Early Testing Shows Skin Cancer Drug's Promise
Early clinical trial results suggest that a drug designed to block the action of a cancer-causing gene mutation may be highly effective in treating metastatic melanoma, BBC News reports. Researchers tested the drug, known as PLX4032, on 31 patients whose melanoma, the deadliest form of skin cancer, had spread throughout their body. Seventy percent of patients responded to the treatment, according to lead researcher Paul Chapman of the Memorial Sloan-Kettering Cancer Center in New York. Larger studies will be needed to further explore the drug's potential. Chapman presented the findings at a Berlin conference organized by European Cancer Organization, according to BBC News.

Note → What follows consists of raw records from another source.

(** What a payload does to the receiving side, before the close flag. *)
Definition data_done (rb : ReceiveBuffer (SortedMap RcvValue)) p d rb' : Prop :=
  let u := default [] d in
  (0 < len u -> exists st, insert_result rb (StreamID p) (StreamOffset p) u rb' st) /\
  (len u = 0 -> (forall sid, content rb' sid = content rb sid /\ next_of rb' sid = next_of rb sid) /\
     ackList rb' = ackList rb ++
       (if IsClose p || bool_decide (is_Some d) then [mkAck (StreamID p) (StreamOffset p) 0 0] else [])).

Definition close_rcv p (rb : ReceiveBuffer (SortedMap RcvValue)) :=
  if IsClose p then Rcv.Close rb (StreamID p) (StreamOffset p) else rb.
Definition close_snd p (sb : SendBuffer (LinkedMap Z SendInfo)) :=
  if IsClose p then Snd.Close sb (StreamID p) else sb.

(** The data part of [decode]. *)
Lemma decode_data g c c2 p d now :
  rcv_exact g (c_rcv c) -> c_rcv c2 = c_rcv c -> fresh_data g c p d ->
  exists rb,
    (if decide (0 < len (default [] d))
     then '(rcv, _) ← Insert (c_rcv c) (StreamID p) (StreamOffset p) now (default [] d); mret (set_rcv c2 rcv)
     else if IsClose p || bool_decide (is_Some d)
          then mret (set_rcv c2 (EmptyInsert (c_rcv c) (StreamID p) (StreamOffset p) now).1) else mret c2)
    = Ok (set_rcv c2 rb) /\ rcv_exact g rb /\ data_done (c_rcv c) p d rb.
Proof.
  intros He Er Hd. unfold data_done. case_decide as Hpos.
  - destruct (Hd Hpos) as [Hseg Hord].
    destruct (Insert_exact g (c_rcv c) (StreamID p) (StreamOffset p) now _ He Hseg Hord) as (rb & st & -> & He' & Hres).
    exists rb. split; [done|]. split; [done|]. split; [eauto | lia].
  - destruct (_ || _).
    + eexists. split; [done|]. split; [by apply EmptyInsert_exact|]. split; [lia|]. by split.
    + exists (c_rcv c). split; [rewrite <- Er; by destruct c2|]. split; [done|]. split; [lia|].
      split; [done|]. by rewrite app_nil_r.
Qed.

7 Things to Know Before Logging on for Counseling
Therapy from afar. While the very notion of it makes some queasy, a growing number of people are seeking—and providing—mental-health help through nontraditional means, such as by telephone, videoconferencing, E-mail, or online chat, U.S. News's Lindsay Lyon reports.
E-therapy petered out somewhat after the dot-com bubble burst, when several online "clinics" went bankrupt, but there's been a resurgence as technology has advanced, says John Grohol, a psychologist, online health expert, and founder of Psychcentral.com. Online counseling holds tremendous promise, advocates say, because it bulldozes the barriers that bar people from face-to-face treatment, such as disability, distance, or hectic schedules. Read more.
Still Confused About Swine Flu Shots? Kids Under 10 Will Need Two
Still confused about what's going to happen with swine flu shots next month? You're not alone, writes U.S. News contributor Nancy Shute. The federal government and individual states still haven't told Americans how or exactly when they're going to distribute the vaccine.
This week's press release from the National Institute for Allergy and Infectious Diseases made it easy to think that all children will need just one swine flu immunization, but that's not true, Shute reports. The younger a child is, the less well his or her immune system responded to the swine flu vaccine in clinical trials. So children under age 10 will need two doses of swine flu vaccine, one month apart, according to the NIAID. You'd have a hard time figuring that out from the press release, Shute writes.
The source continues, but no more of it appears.